◆ What is expected: Check each line of the records below for the string "WithError", then state how many lines contain it, with no other output.

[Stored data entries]
(* ===== verification/Loader.v ===== *)
(** * Loading programs (kernel/system.cpp, kernel/elf.hpp)

    The ELF loader: the file is a block of bytes, whose fields are read where
    the C structures have them; the program's memory is written through the page
    tables. *)

From S2P Require Import Prelude Bytes FrameBitmap Paging Vm ArgVector.
From stdpp Require Import base list numbers option gmap.
From Stdlib Require Import ZArith Lia.

Local Open Scope Z_scope.

(** A field of [n] bytes at [off] of the file; outside the file is undefined. *)
Definition file_field (n : nat) (file : list Z) (off : Z) : option Z :=
  if decide (0 <= off) then
    b ← read_at file (Z.to_nat off) n; Some (le_num b)
  else None.

(** [src/kernel/elf.hpp:15-30] [Elf64_Ehdr] *)
Definition e_ident (file : list Z) : option (list Z) := read_at file 0 4.
Definition e_type (file : list Z) : option Z := file_field 2 file 16.
Definition e_entry (file : list Z) : option Z := file_field 8 file 24.
Definition e_phoff (file : list Z) : option Z := file_field 8 file 32.
Definition e_phnum (file : list Z) : option Z := file_field 2 file 56.

(** [src/kernel/elf.hpp:34-34] [ET_EXEC] *)
Definition ET_EXEC : Z := 2.
(** [src/kernel/elf.hpp:50-50] [PT_LOAD] *)
Definition PT_LOAD : Z := 1.

(** [src/kernel/elf.hpp:38-47] [Elf64_Phdr] *)
Record Phdr := MkPhdr {
  p_type : Z; p_offset : Z; p_vaddr : Z; p_filesz : Z; p_memsz : Z;
}.
(** [sizeof(Elf64_Phdr)]. *)
Definition phdr_size : Z := 56.

(** Element [i] of the array at [phdr].
    [src/kernel/elf.hpp:38-47] [Elf64_Phdr] *)
Definition read_phdr (file : list Z) (phdr : Z) (i : nat) : option Phdr :=
  let at_ off := phdr + phdr_size * Z.of_nat i + off in
  type ← file_field 4 file (at_ 0);
  offset ← file_field 8 file (at_ 8);
  vaddr ← file_field 8 file (at_ 16);
  filesz ← file_field 8 file (at_ 32);
  memsz ← file_field 8 file (at_ 40);
  Some (MkPhdr type offset vaddr filesz memsz).

(** The offset of the array in the file.
    [src/kernel/system.cpp:68-71] [GetProgramHeader] *)
Definition GetProgramHeader (file : list Z) : option Z := e_phoff file.

(** [k] headers are left from [i] on.
    [src/kernel/system.cpp:75-79] [GetFirstLoadAddress] *)
Fixpoint first_load_loop (file : list Z) (phdr : Z) (k i : nat) : option Z :=
  match k with
  | O => Some 0
  | S k' =>
      p ← read_phdr file phdr i;
      if decide (p_type p <> PT_LOAD) then first_load_loop file phdr k' (S i) else Some (p_vaddr p)
  end.

(** [src/kernel/system.cpp:73-80] [GetFirstLoadAddress] *)
Definition GetFirstLoadAddress (file : list Z) : option Z :=
  phdr ← GetProgramHeader file;
  phnum ← e_phnum file;
  first_load_loop file phdr (Z.to_nat phnum) 0.

(** The first address of the application's half. *)
Definition kAppBase : Z := 0xffff800000000000.

Section loader.
Context {A : Type} `{!FrameAllocator A}.

(** A [memset] of a negative length fills the whole address space: a fault.
    [src/kernel/system.cpp:90-102] [CopyLoadSegments] *)
Definition CopyLoadSegment (file : list Z) (p : Phdr) (last_addr : Z) (st : @Machine A) :
    option (Machine * WithError Z) :=
  let last_addr := Z.max last_addr (u64 (p_vaddr p + p_memsz p)) in
  let num_4kpages := u64 (p_memsz p + 4095) / 4096 in
  '(st1, err) ← SetupPageMaps (p_vaddr p) num_4kpages false st;
  if is_error err then Some (st1, (last_addr, err))
  else
    src ← read_at file (Z.to_nat (p_offset p)) (Z.to_nat (p_filesz p));
    st2 ← write_bytes (p_vaddr p) src st1;
    if decide (p_memsz p < p_filesz p) then None
    else
      st3 ← write_bytes (p_vaddr p + p_filesz p) (replicate (Z.to_nat (p_memsz p - p_filesz p)) 0) st2;
      Some (st3, (last_addr, kSuccess)).

(** [src/kernel/system.cpp:87-103] [CopyLoadSegments] *)
Fixpoint CopyLoadSegments_loop (file : list Z) (phdr : Z) (k i : nat) (last_addr : Z) (st : @Machine A) :
    option (Machine * WithError Z) :=
  match k with
  | O => Some (st, (last_addr, kSuccess))
  | S k' =>
      p ← read_phdr file phdr i;
      if decide (p_type p <> PT_LOAD) then CopyLoadSegments_loop file phdr k' (S i) last_addr st
      else
        '(st1, (last_addr, err)) ← CopyLoadSegment file p last_addr st;
        if is_error err then Some (st1, (last_addr, err))
        else CopyLoadSegments_loop file phdr k' (S i) last_addr st1
  end.

(** [src/kernel/system.cpp:84-105] [CopyLoadSegments] *)
Definition CopyLoadSegments (file : list Z) (st : @Machine A) : option (Machine * WithError Z) :=
  phdr ← GetProgramHeader file;
  phnum ← e_phnum file;
  CopyLoadSegments_loop file phdr (Z.to_nat phnum) 0 0 st.

(** [src/kernel/system.cpp:107-118] [LoadELF] *)
Definition LoadELF (file : list Z) (st : @Machine A) : option (Machine * WithError Z) :=
  type ← e_type file;
  if decide (type <> ET_EXEC) then Some (st, (0, kInvalidFormat))
  else
    addr_first ← GetFirstLoadAddress file;
    if decide (addr_first < kAppBase) then Some (st, (0, kInvalidFormat))
    else CopyLoadSegments file st.

(** ** The address space of a program *)

(** The machine and the members of the task that runs: [context_.cr3], [name_],
    [dpaging_begin_], [dpaging_end_]. *)
Record Loading := MkLoading {
  machine : @Machine A;
  task_cr3 : Z;
  task_name : list Z;
  dpaging_begin : Z;
  dpaging_end : Z;
}.
Definition set_machine st l := MkLoading st (task_cr3 l) (task_name l) (dpaging_begin l) (dpaging_end l).
Definition set_task_cr3 c l := MkLoading (machine l) c (task_name l) (dpaging_begin l) (dpaging_end l).
Definition set_task_name n l := MkLoading (machine l) (task_cr3 l) n (dpaging_begin l) (dpaging_end l).
Definition set_dpaging b l := MkLoading (machine l) (task_cr3 l) (task_name l) b b.

(** [pml4_table] is the kernel's own table.
    [src/kernel/paging.cpp:38-38] [ResetCR3] *)
Definition ResetCR3 (pml4_table : Z) (st : @Machine A) : Machine := SetCR3 pml4_table st.

(** [src/kernel/system.cpp:120-133] [SetupPML4] *)
Definition SetupPML4 (l : Loading) : option (Loading * WithError Z) :=
  '(st1, (pml4, err)) ← NewPageMap (machine l);
  if is_error err then Some (set_machine st1 l, (pml4, err))
  else
    current ← mem st1 !! frame_of (CR3 st1);
    pg ← mem st1 !! frame_of pml4;
    entries ← read_at current 0 256;
    pg' ← write_at pg 0 entries;
    let st2 := SetCR3 pml4 (set_mem (<[frame_of pml4 := pg']> (mem st1)) st1) in
    Some (set_task_cr3 pml4 (set_machine st2 l), (pml4, kSuccess)).

(** [src/kernel/system.cpp:135-142] [FreePML4] *)
Definition FreePML4 (pml4_table : Z) (l : Loading) : option (Loading * Code) :=
  let cr3 := task_cr3 l in
  let st := ResetCR3 pml4_table (machine l) in
  '(a, err) ← fa_free (memory_manager st) (frame_of cr3);
  Some (set_task_cr3 0 (set_machine (set_manager a st) l), err).

(** [src/kernel/system.hpp:13-16] [AppLoadInfo] *)
Record AppLoadInfo := MkAppLoad { vaddr_end : Z; entry : Z; pml4 : Z }.
Definition no_app : AppLoadInfo := MkAppLoad 0 0 0.

(** "\x7f" "ELF". *)
Definition elf_magic : list Z := [127; 69; 76; 70].

(** [src/kernel/system.cpp:151-181] [LoadApp] *)
Definition LoadApp (file : list Z) (l : Loading) : option (Loading * (AppLoadInfo * Code)) :=
  '(l1, (temp_pml4, err)) ← SetupPML4 l;
  if is_error err then Some (l1, (no_app, err))
  else
    ident ← e_ident file;
    if decide (ident <> elf_magic) then Some (l1, (no_app, kInvalidFile))
    else
      '(st2, (last_addr, err_load)) ← LoadELF file (machine l1);
      let l2 := set_machine st2 l1 in
      if is_error err_load then Some (l2, (no_app, err_load))
      else
        e_entry ← e_entry file;
        let app_load := MkAppLoad last_addr e_entry temp_pml4 in
        '(l3, (new_pml4, err)) ← SetupPML4 l2;
        if is_error err then Some (l3, (app_load, err))
        else
          '(st4, err) ← CopyPageMaps 4 new_pml4 temp_pml4 256 (machine l3);
          Some (set_machine st4 l3, (MkAppLoad last_addr e_entry new_pml4, err)).

(** ** Running a program *)

(** [CallApp] is assembly: it runs the program, [argc argv cs rip rsp], and
    returns its exit code; [kernel_pml4] is the kernel's own page table. *)
Context (CallApp : Z -> Z -> Z -> Z -> Z -> Loading -> Loading * Z) (kernel_pml4 : Z).

Definition kArgsFrame : Z := 0xfffffffffffff000.
Definition kArgvLen : Z := 32.
Definition kArgbufLen : Z := 4096 - 8 * kArgvLen.
Definition kStackSize : Z := 16 * 4096.

(** The argument page as [MakeArgVector] leaves it; it was mapped afresh.
    [src/kernel/system.cpp:243-255] [ExecuteApp] *)
Definition setup_args (command : list Z) (first_arg : option (list Z)) (st : @Machine A) :
    option (Machine * WithError Z) :=
  '(st1, err) ← SetupPageMaps kArgsFrame 1 true st;
  if is_error err then Some (st1, (0, err))
  else
    '(_, args, err) ← MakeArgVector kArgvLen kArgbufLen (kArgsFrame + 8 * kArgvLen) command first_arg
                        (replicate (Z.to_nat kArgvLen) 0) (replicate (Z.to_nat kArgbufLen) 0);
    st2 ← write_bytes kArgsFrame (concat (map (le_bytes 8) (argv args)) ++ argbuf args) st1;
    Some (st2, (argc args, err)).

(** [src/kernel/system.cpp:259-277] [ExecuteApp] *)
Definition call_and_clean (argc : Z) (app_load : AppLoadInfo) (l : Loading) : option (Loading * WithError Z) :=
  let stack_frame_addr := kArgsFrame - kStackSize in
  '(st1, err) ← SetupPageMaps stack_frame_addr (kStackSize / 4096) true (machine l);
  let l1 := set_machine st1 l in
  if is_error err then Some (l1, (0, err))
  else
    let elf_next_page := Z.land (u64 (vaddr_end app_load + 4095)) 0xfffffffffffff000 in
    let l2 := set_dpaging elf_next_page l1 in
    let '(l3, ret) := CallApp argc kArgsFrame (Z.lor (Z.shiftl 3 3) 3) (entry app_load)
                        (stack_frame_addr + 4096 - 8) l2 in
    '(st4, err) ← CleanPageMaps kAppBase (machine l3);
    let l4 := set_machine st4 l3 in
    if is_error err then Some (l4, (ret, err))
    else '(l5, err) ← FreePML4 kernel_pml4 l4; Some (l5, (ret, err)).

(** [src/kernel/system.cpp:232-278] [ExecuteApp] *)
Definition ExecuteApp (file command : list Z) (first_arg : option (list Z)) (l : Loading) :
    option (Loading * WithError Z) :=
  '(l1, (app_load, err)) ← LoadApp file l;
  if is_error err then Some (l1, (0, err))
  else
    '(st2, (argc, err)) ← setup_args command first_arg (machine l1);
    let l2 := set_machine st2 l1 in
    if is_error err then Some (l2, (0, err)) else call_and_clean argc app_load l2.

(** The name is both the command and the arguments.
    [src/kernel/system.cpp:184-230] [ExecuteServer] *)
Definition ExecuteServer (file server_name : list Z) (l : Loading) : option (Loading * WithError Z) :=
  '(l1, (app_load, err)) ← LoadApp file l;
  if is_error err then Some (l1, (0, err))
  else
    let l1 := set_task_name server_name l1 in
    '(st2, (argc, err)) ← setup_args server_name (Some (c_chars server_name)) (machine l1);
    let l2 := set_machine st2 l1 in
    if is_error err then Some (l2, (0, err)) else call_and_clean argc app_load l2.
End loader.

◆ Output: 9